[Requirement]: From the records below, output exactly the lines running from the line containing "end. simplify_eq. split;" through the line containing "unfold findRecByID, readM", and no others.

[Task material]:
(* ===== verification/PiiAccess.v ===== *)
(** internal/app/pii_access.go: the only way to read a payer's data at rest.  The
    mandate and the record of the access come out of one transaction; a scheduled purge
    expires the register. *)
From S2P Require Import Prelude GoStrings GoTime GoCrypto Shared Payments Tenants.
From S2P Require Import Mandates AuditTrail Ports MemStore.

Record ReadRecInput := {
  rri_TenantID : string;
  rri_IDRec : string;
  rri_ClientID : string;
  rri_OperatorID : string
}.

Section service.
Context {S : Type} `{Repository S} `{UnitOfWork S}.
(** The two readings of the clock and the fresh id of one call. *)
Context (pseudo : Pseudonymizer) (start loaded : Time) (newID : string).

Definition ReadRec (i : ReadRecInput) : M S error Rec :=
  let tenantID := TrimSpace (rri_TenantID i) in
  abort (bool_decide (tenantID = "")) with (NewValidationError "tenant_id" "is required") ;;
  let idRec := TrimSpace (rri_IDRec i) in
  abort (bool_decide (idRec = "")) with (NewValidationError "id_rec" "is required") ;;
  WithinTx
    (do rec <- FindRecByID tenantID idRec ;;
     do entry <- wrapM (Wrap "build access entry") (liftM (NewAccessEntry
       {| ap_ID := newID;
          ap_At := start;
          ap_Duration := Sub loaded start;
          ap_TenantID := tenantID;
          ap_ClientID := TrimSpace (rri_ClientID i);
          ap_OperatorID := TrimSpace (rri_OperatorID i);
          ap_SubjectRef := Pseudonymizer_Ref pseudo (devedor_doc (rec_devedor rec));
          ap_Object := "rec:" ++ rec_idRec rec;
          ap_Action := ActionReadRec |})) ;;
     do _ <- wrapM (Wrap "record pii access") (RecordPIIAccess entry) ;;
     retM rec).
End service.

(** The retention routine; [PurgePIIAccessBefore] is the purger of the store. *)
Definition Purge {S} (purger : Time -> M S error Z) (policy : RetentionPolicy) (now : Time)
    : M S error Z :=
  wrapM (Wrap "purge pii access") (purger (RetentionPolicy_Cutoff policy now)).

(** * Histories on the in-memory store *)
Section histories.
Context `{MapRange} (pseudo : Pseudonymizer) (policy : RetentionPolicy).

Inductive pii_op :=
| OpRead (start loaded : Time) (newID : string) (i : ReadRecInput)
| OpPurge (now : Time).

Definition pii_step (s : snapshot) (o : pii_op) : snapshot :=
  match o with
  | OpRead start loaded newID i => (ReadRec pseudo start loaded newID i s).1
  | OpPurge now => (Purge PurgePIIAccessBefore policy now s).1
  end.
Definition run_pii : snapshot -> list pii_op -> snapshot := foldl pii_step.

(** A later step keeps an access of instant [t] on record. *)
Definition retains (t : Time) (o : pii_op) : Prop :=
  match o with
  | OpRead _ _ _ _ => True
  | OpPurge now => ns now - retention_window policy <= ns t
  end.

(** What is recorded of a read. *)
Definition records (start loaded : Time) (newID : string) (i : ReadRecInput) (rec : Rec)
    (e : AccessEntry) : Prop :=
  access_id e = TrimSpace newID /\ access_at e = start /\
  access_durationMs e = Sub loaded start / millisecond /\
  access_tenantID e = TrimSpace (rri_TenantID i) /\
  access_clientID e = TrimSpace (rri_ClientID i) /\
  access_operatorID e = TrimSpace (rri_OperatorID i) /\
  access_subjectRef e = TrimSpace (Pseudonymizer_Ref pseudo (devedor_doc (rec_devedor rec))) /\
  access_object e = TrimSpace ("rec:" ++ rec_idRec rec) /\ access_action e = ActionReadRec.

Lemma NewAccessEntry_inv p e : NewAccessEntry p = Ok e ->
  0 <= ap_Duration p /\ e =
  {| access_id := TrimSpace (ap_ID p); access_at := ap_At p;
     access_durationMs := div64 (ap_Duration p) millisecond;
     access_tenantID := TrimSpace (ap_TenantID p); access_clientID := TrimSpace (ap_ClientID p);
     access_operatorID := TrimSpace (ap_OperatorID p);
     access_subjectRef := TrimSpace (ap_SubjectRef p); access_object := TrimSpace (ap_Object p);
     access_action := ap_Action p |}.
Proof.
  unfold NewAccessEntry. cbv zeta. intros HE.
  repeat match type of HE with
  | (if ?b then _ else _) = _ => destruct b eqn:?; [done|]
  end. simplify_eq. split; [|done]. by apply Z.ltb_ge.
Qed.

(** The two outcomes of a read. *)
Lemma ReadRec_spec start loaded newID i s s' r :
  ReadRec pseudo start loaded newID i s = (s', r) ->
  match r with
  | Ok rec => st_recs s !! key (TrimSpace (rri_TenantID i)) (TrimSpace (rri_IDRec i)) = Some rec /\
      exists e, records start loaded newID i rec e /\
                s' = with_piiAccess s (st_piiAccess s ++ [e])
  | Err _ => s' = s
  end.
Proof.
  unfold ReadRec, throwM. cbv zeta. intros HR.
  repeat (case_bool_decide; [by simplify_eq|]).
  destruct r as [rec|err]; [|by eapply WithinTx_Err].
  apply WithinTx_Ok in HR. stepM HR. cbn [FindRecByID txView] in Hm.
  unfold findRecByID, readM in Hm. destruct (st_recs s !! _) as [q|] eqn:Eq; simplify_eq/=.
  stepM HR. unfold liftM in Hm. injection Hm as -> He. apply NewAccessEntry_inv in He as [Hd ->].
  stepM HR. unfold retM in HR. simplify_eq/=. unfold appendPIIAccess, updateM in Hm.
  simplify_eq. split; [done|]. eexists. split; [|done].
  cbn in Hd |- *. unfold records. cbn.
  rewrite !TrimSpace_idem, div64_nonneg by (done || apply Sub_in64). auto 10.
Qed.

Lemma pii_step_recs s o : st_recs (pii_step s o) = st_recs s.
Proof.
  destruct o as [a b c i|now]; [|done]. simpl.
  destruct (ReadRec _ _ _ _ i s) as [s' r] eqn:E. apply ReadRec_spec in E.
  by destruct r; [destruct E as (_ & e & _ & ->)|subst].
Qed.

Lemma pii_step_keeps s o e :
  retains (access_at e) o -> e ∈ st_piiAccess s -> e ∈ st_piiAccess (pii_step s o).
Proof.
  destruct o as [a b c i|now]; simpl.
  - intros _ He. destruct (ReadRec _ _ _ _ i s) as [s' r] eqn:E. apply ReadRec_spec in E.
    destruct r; [destruct E as (_ & e' & _ & ->)|by subst]. simpl. set_solver.
  - intros Hr He. apply list_elem_of_In, filter_In. split; [by apply list_elem_of_In|].
    apply negb_true_iff, Z.ltb_ge. unfold RetentionPolicy_Cutoff, Add. simpl. lia.
Qed.

Lemma run_pii_recs s ops : st_recs (run_pii s ops) = st_recs s.
Proof.
  revert s. induction ops as [|o ops IH]; intros s; simpl; [done|]. by rewrite IH, pii_step_recs.
Qed.

(** No unregistered read, and no early purge: in any history of reads and purges, a
    read that is answered with a mandate returns the mandate as stored, for the caller's
    own tenant, and appends exactly one entry, naming the responsible, the pseudonym of
    the debtor and the instant, which stays in the register as long as no later purge
    runs more than the retention window after it; a read that is answered with an error
    changes nothing. *)
Theorem reads_registered s before start loaded newID i later s1 s2 r
    (H1 : s1 = run_pii s before)
    (H2 : ReadRec pseudo start loaded newID i s1 = (s2, r)) :
  match r with
  | Ok rec =>
      st_recs s !! key (TrimSpace (rri_TenantID i)) (TrimSpace (rri_IDRec i)) = Some rec /\
      exists e, records start loaded newID i rec e /\
        s2 = with_piiAccess s1 (st_piiAccess s1 ++ [e]) /\
        (Forall (retains start) later -> e ∈ st_piiAccess (run_pii s2 later))
  | Err _ => s2 = s1
  end.
Proof.
  apply ReadRec_spec in H2. destruct r as [rec|err]; [|done].
  destruct H2 as (Hrec & e & He & Hs2). subst s1. rewrite run_pii_recs in Hrec.
  split; [done|]. exists e. split_and!; [done..|]. intros Hl.
  assert (e ∈ st_piiAccess s2) as Hin by (rewrite Hs2; set_solver).
  destruct He as (_ & <- & _). clear Hs2. revert s2 Hin.
  induction Hl as [|o later Ho Hl IH]; intros s2 Hin; simpl; auto using pii_step_keeps.
Qed.

Lemma filter_complement {A} (f : A -> bool) l :
  List.length l =
  (List.length (List.filter f l) + List.length (List.filter (fun x => negb (f x)) l))%nat.
Proof. induction l as [|x l IH]; [done|]. simpl. destruct (f x); simpl; lia. Qed.

Lemma filter_again {A} (f : A -> bool) l :
  let l' := List.filter (fun x => negb (f x)) l in
  List.filter (fun x => negb (f x)) l' = l' /\ List.filter f l' = [].
Proof.
  induction l as [|x l [IH1 IH2]]; [done|]. simpl.
  destruct (f x) eqn:E; simpl; rewrite ?E; simpl; [done|]. by rewrite IH1.
Qed.

(** The purge removes exactly the entries older than the window and reports how many;
    run again at once it finds nothing. *)
Theorem purge_exact now s :
  let '(s', n) := Purge PurgePIIAccessBefore policy now s in
  n = Ok (Z.of_nat (List.length (st_piiAccess s)) - Z.of_nat (List.length (st_piiAccess s'))) /\
  (forall e, e ∈ st_piiAccess s' <->
     e ∈ st_piiAccess s /\ ns now - retention_window policy <= ns (access_at e)) /\
  Purge PurgePIIAccessBefore policy now s' = (s', Ok 0).
Proof.
  unfold Purge, PurgePIIAccessBefore, wrapM. cbn [fst snd st_piiAccess with_piiAccess].
  set (old := fun e => Before (access_at e) (RetentionPolicy_Cutoff policy now)).
  split_and!.
  - cbn [map_err st_piiAccess with_piiAccess]. f_equal.
    pose proof (filter_complement old (st_piiAccess s)) as HC. subst old. lia.
  - intros e. cbn [st_piiAccess with_piiAccess]. rewrite !list_elem_of_In, filter_In.
    unfold old, Before, RetentionPolicy_Cutoff, Add. simpl.
    by rewrite negb_true_iff, Z.ltb_ge, Z.add_opp_r.
  - cbn [map_err st_piiAccess with_piiAccess].
    destruct (filter_again old (st_piiAccess s)) as [E1 E2]. subst old. by rewrite E1, E2.
Qed.
End histories.

(** A mandate read, then a purge within the window. *)
Definition pii_store : snapshot :=
  with_recs emptySnapshot {[ key "t1" "R1" :=
    RehydrateRec "R1" "t1" "c6" "contract" {| devedor_doc := "123.456.789-09"; devedor_nome := "Ana" |}
      "2024-01-01" "MENSAL" 1000 "CRIADA" sample_time sample_time [] ]}.
Definition pii_pseudo : Pseudonymizer := {| pseudo_key := "0123456789abcdef" |}.
Definition pii_policy : RetentionPolicy := {| retention_window := DefaultRetention |}.

Lemma reads_registered_witness :
  exists rec e, rec_idRec rec = "R1" /\ access_object e = "rec:R1" /\
    e ∈ st_piiAccess (run_pii pii_pseudo pii_policy
          (ReadRec pii_pseudo sample_time sample_time "a1"
             {| rri_TenantID := "t1"; rri_IDRec := "R1"; rri_ClientID := ""; rri_OperatorID := "" |}
             pii_store).1
          [OpPurge sample_time]).
Proof.
  pose proof (reads_registered pii_pseudo pii_policy pii_store [] sample_time sample_time "a1"
    {| rri_TenantID := "t1"; rri_IDRec := "R1"; rri_ClientID := ""; rri_OperatorID := "" |}
    [OpPurge sample_time] pii_store _ _ eq_refl (surjective_pairing _)) as HR.
  assert (HOk : is_ok (ReadRec pii_pseudo sample_time sample_time "a1"
    {| rri_TenantID := "t1"; rri_IDRec := "R1"; rri_ClientID := ""; rri_OperatorID := "" |}
    pii_store).2 = true) by (vm_compute; reflexivity).
  destruct (ReadRec pii_pseudo _ _ _ _ pii_store).2 as [rec|err]; [|done].
  destruct HR as (Hrec & e & He & _ & Hin). exists rec, e.
  assert (rec_idRec rec = "R1") as Eid by (vm_compute in Hrec; by injection Hrec as <-).
  split; [done|]. split; [|by apply Hin; repeat constructor; vm_compute].
  destruct He as (_ & _ & _ & _ & _ & _ & _ & -> & _). by rewrite Eid.
Defined.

[Written response]:
  end. simplify_eq. split; [|done]. by apply Z.ltb_ge.
Qed.

(** The two outcomes of a read. *)
Lemma ReadRec_spec start loaded newID i s s' r :
  ReadRec pseudo start loaded newID i s = (s', r) ->
  match r with
  | Ok rec => st_recs s !! key (TrimSpace (rri_TenantID i)) (TrimSpace (rri_IDRec i)) = Some rec /\
      exists e, records start loaded newID i rec e /\
                s' = with_piiAccess s (st_piiAccess s ++ [e])
  | Err _ => s' = s
  end.
Proof.
  unfold ReadRec, throwM. cbv zeta. intros HR.
  repeat (case_bool_decide; [by simplify_eq|]).
  destruct r as [rec|err]; [|by eapply WithinTx_Err].
  apply WithinTx_Ok in HR. stepM HR. cbn [FindRecByID txView] in Hm.
  unfold findRecByID, readM in Hm. destruct (st_recs s !! _) as [q|] eqn:Eq; simplify_eq/=.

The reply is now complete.